PROBLEM STATEMENT:
In the data that follows, find the line with "intros _. simpl."; transcribe it, every later line up to the one with "Lemma totalStock_by_color (p", and that line as well, exactly and with no others.

DATA EXTRACTS:
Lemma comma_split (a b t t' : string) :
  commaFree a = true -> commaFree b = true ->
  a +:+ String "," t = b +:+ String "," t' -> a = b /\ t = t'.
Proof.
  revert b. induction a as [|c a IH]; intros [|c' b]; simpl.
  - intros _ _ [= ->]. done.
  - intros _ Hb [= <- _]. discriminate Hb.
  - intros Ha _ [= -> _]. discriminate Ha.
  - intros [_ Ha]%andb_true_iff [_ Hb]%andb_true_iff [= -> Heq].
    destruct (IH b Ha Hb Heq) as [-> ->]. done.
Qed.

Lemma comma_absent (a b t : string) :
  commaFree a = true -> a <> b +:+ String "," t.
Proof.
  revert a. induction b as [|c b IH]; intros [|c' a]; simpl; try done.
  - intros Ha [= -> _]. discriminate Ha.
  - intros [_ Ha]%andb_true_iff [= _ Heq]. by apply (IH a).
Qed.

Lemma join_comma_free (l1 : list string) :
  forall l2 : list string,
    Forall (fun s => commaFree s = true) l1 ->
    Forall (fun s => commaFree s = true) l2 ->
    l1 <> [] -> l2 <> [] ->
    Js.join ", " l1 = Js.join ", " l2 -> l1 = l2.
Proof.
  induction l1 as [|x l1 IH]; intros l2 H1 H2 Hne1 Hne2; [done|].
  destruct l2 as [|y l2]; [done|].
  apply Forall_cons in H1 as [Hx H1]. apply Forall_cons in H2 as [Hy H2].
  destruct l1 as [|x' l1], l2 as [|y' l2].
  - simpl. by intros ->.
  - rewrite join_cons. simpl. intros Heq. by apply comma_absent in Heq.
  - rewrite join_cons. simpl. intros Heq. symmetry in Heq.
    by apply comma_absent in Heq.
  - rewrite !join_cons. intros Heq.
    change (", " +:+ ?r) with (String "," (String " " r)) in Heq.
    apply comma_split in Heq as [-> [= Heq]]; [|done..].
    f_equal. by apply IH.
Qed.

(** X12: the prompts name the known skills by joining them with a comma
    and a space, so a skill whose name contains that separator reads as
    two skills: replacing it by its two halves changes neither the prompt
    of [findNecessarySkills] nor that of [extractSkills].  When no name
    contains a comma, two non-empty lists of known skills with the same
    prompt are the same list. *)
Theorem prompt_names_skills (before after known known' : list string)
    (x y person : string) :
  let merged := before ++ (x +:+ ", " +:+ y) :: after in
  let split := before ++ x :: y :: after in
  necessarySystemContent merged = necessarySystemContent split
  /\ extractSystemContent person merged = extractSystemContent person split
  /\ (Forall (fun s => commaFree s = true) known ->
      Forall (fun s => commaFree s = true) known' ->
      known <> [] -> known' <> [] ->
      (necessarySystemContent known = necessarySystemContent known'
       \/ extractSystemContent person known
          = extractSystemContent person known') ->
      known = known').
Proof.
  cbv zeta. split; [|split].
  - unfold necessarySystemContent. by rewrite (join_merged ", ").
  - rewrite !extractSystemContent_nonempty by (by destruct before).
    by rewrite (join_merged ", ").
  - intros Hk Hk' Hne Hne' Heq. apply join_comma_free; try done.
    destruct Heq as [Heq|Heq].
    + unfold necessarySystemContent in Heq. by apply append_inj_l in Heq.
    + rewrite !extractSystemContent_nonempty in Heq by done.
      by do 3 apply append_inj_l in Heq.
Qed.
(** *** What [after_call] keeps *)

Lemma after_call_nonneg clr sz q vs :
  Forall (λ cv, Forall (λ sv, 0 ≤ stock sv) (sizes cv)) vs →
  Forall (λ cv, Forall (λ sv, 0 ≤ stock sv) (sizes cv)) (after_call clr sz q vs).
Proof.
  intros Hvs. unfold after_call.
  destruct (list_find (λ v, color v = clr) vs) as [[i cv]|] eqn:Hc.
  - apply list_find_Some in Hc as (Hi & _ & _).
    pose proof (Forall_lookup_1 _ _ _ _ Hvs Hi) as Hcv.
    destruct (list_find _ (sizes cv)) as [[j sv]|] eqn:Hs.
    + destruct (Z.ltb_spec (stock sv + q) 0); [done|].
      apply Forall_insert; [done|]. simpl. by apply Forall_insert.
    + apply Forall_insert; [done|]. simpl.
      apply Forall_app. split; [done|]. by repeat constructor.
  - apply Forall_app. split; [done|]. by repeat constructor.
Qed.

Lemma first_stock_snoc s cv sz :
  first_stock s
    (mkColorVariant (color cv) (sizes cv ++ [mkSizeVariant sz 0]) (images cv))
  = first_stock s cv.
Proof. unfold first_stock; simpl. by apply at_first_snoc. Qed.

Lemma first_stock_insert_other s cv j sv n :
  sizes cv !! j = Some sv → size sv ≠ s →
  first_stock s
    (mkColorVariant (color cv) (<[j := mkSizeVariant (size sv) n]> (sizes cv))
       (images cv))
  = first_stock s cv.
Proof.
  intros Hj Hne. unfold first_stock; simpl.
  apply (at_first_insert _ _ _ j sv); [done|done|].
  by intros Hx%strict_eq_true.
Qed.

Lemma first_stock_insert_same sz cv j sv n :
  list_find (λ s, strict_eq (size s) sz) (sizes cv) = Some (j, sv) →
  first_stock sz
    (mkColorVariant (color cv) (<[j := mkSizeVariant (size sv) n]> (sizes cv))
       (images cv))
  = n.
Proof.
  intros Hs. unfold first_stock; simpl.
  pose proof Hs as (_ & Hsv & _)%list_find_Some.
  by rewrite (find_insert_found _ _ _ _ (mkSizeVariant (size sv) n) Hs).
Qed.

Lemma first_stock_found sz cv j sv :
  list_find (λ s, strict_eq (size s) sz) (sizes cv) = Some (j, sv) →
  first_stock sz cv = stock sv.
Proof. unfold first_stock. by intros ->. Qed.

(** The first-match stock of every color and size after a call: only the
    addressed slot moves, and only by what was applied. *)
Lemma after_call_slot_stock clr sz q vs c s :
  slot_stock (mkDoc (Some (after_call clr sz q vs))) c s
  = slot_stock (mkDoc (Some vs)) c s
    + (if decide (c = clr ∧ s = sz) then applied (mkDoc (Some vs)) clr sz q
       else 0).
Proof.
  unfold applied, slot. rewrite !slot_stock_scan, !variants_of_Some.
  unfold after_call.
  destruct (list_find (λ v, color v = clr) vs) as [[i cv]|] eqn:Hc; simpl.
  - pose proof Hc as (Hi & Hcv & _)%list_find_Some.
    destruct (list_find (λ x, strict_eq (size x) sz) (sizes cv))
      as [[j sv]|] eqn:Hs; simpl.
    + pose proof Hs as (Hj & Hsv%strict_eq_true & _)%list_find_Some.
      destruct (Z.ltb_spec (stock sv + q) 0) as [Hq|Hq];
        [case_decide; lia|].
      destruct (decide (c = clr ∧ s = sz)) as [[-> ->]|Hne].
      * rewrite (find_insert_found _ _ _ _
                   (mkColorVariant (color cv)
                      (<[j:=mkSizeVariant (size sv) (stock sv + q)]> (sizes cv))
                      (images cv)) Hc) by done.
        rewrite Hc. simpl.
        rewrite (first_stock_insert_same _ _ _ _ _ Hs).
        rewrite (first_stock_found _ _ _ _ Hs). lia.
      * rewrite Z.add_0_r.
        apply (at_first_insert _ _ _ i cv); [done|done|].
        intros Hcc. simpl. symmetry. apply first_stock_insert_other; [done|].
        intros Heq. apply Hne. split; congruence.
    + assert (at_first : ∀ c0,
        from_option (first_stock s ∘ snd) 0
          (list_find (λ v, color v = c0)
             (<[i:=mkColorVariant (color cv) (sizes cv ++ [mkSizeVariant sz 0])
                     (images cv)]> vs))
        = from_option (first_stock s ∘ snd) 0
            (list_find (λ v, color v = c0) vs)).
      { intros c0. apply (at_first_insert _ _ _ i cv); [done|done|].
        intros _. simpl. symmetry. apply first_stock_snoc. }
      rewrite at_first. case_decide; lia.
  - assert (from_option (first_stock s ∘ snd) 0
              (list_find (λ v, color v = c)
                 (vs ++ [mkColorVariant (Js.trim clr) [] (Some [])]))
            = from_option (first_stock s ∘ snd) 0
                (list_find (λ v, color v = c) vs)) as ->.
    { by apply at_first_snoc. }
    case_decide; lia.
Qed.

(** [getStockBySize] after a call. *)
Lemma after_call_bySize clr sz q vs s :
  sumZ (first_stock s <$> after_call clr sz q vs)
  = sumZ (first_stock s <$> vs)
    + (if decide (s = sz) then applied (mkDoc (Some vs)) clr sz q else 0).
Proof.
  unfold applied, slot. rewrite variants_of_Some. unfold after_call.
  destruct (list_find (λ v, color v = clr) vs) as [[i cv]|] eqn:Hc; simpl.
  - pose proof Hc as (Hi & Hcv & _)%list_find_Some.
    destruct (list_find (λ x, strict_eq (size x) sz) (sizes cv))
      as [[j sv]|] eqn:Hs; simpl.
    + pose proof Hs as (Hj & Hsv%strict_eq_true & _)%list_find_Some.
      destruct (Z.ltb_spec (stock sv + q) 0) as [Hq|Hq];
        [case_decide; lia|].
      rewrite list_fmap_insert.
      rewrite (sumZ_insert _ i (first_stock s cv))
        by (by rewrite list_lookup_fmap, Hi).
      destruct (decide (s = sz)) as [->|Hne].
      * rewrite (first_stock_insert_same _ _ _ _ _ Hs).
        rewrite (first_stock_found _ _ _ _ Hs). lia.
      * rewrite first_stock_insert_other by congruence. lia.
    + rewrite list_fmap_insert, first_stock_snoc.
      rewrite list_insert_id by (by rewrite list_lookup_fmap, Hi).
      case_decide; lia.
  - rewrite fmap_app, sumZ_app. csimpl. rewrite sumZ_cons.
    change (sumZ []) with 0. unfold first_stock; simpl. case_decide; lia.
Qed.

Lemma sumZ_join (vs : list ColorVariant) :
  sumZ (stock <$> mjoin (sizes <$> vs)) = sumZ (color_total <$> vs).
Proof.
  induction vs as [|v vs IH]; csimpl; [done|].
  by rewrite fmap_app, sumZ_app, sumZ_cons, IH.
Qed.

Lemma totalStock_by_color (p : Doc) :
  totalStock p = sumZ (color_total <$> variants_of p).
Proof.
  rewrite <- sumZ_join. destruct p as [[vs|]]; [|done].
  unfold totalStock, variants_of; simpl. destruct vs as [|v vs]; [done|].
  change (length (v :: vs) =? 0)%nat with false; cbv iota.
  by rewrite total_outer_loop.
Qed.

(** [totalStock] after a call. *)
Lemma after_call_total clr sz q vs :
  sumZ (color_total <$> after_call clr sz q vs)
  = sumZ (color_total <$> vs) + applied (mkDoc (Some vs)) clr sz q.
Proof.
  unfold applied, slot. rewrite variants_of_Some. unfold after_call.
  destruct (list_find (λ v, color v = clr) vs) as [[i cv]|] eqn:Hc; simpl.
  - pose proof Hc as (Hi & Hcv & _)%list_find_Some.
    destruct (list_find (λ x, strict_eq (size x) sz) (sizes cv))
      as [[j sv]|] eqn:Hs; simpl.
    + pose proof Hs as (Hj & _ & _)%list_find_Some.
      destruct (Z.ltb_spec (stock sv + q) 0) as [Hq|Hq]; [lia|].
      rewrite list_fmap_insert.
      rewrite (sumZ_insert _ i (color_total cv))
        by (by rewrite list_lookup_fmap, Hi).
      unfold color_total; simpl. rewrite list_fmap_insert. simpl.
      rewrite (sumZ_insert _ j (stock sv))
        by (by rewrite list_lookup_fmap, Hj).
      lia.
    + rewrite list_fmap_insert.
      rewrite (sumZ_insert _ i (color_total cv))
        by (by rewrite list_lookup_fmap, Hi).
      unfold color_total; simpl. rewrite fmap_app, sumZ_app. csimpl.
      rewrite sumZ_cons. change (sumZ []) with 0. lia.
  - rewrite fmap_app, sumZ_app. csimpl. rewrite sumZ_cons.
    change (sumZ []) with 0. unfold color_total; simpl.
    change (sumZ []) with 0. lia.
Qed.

RESPONSE:
        intros _. simpl. symmetry. apply first_stock_snoc. }
      rewrite at_first. case_decide; lia.
  - assert (from_option (first_stock s ∘ snd) 0
              (list_find (λ v, color v = c)
                 (vs ++ [mkColorVariant (Js.trim clr) [] (Some [])]))
            = from_option (first_stock s ∘ snd) 0
                (list_find (λ v, color v = c) vs)) as ->.
    { by apply at_first_snoc. }
    case_decide; lia.
Qed.

(** [getStockBySize] after a call. *)
Lemma after_call_bySize clr sz q vs s :
  sumZ (first_stock s <$> after_call clr sz q vs)
  = sumZ (first_stock s <$> vs)
    + (if decide (s = sz) then applied (mkDoc (Some vs)) clr sz q else 0).
Proof.
  unfold applied, slot. rewrite variants_of_Some. unfold after_call.
  destruct (list_find (λ v, color v = clr) vs) as [[i cv]|] eqn:Hc; simpl.
  - pose proof Hc as (Hi & Hcv & _)%list_find_Some.
    destruct (list_find (λ x, strict_eq (size x) sz) (sizes cv))
      as [[j sv]|] eqn:Hs; simpl.
    + pose proof Hs as (Hj & Hsv%strict_eq_true & _)%list_find_Some.
      destruct (Z.ltb_spec (stock sv + q) 0) as [Hq|Hq];
        [case_decide; lia|].
      rewrite list_fmap_insert.
      rewrite (sumZ_insert _ i (first_stock s cv))
        by (by rewrite list_lookup_fmap, Hi).
      destruct (decide (s = sz)) as [->|Hne].
      * rewrite (first_stock_insert_same _ _ _ _ _ Hs).
        rewrite (first_stock_found _ _ _ _ Hs). lia.
      * rewrite first_stock_insert_other by congruence. lia.
    + rewrite list_fmap_insert, first_stock_snoc.
      rewrite list_insert_id by (by rewrite list_lookup_fmap, Hi).
      case_decide; lia.
  - rewrite fmap_app, sumZ_app. csimpl. rewrite sumZ_cons.
    change (sumZ []) with 0. unfold first_stock; simpl. case_decide; lia.
Qed.

Lemma sumZ_join (vs : list ColorVariant) :
  sumZ (stock <$> mjoin (sizes <$> vs)) = sumZ (color_total <$> vs).
Proof.
  induction vs as [|v vs IH]; csimpl; [done|].
  by rewrite fmap_app, sumZ_app, sumZ_cons, IH.
Qed.

Lemma totalStock_by_color (p : Doc) :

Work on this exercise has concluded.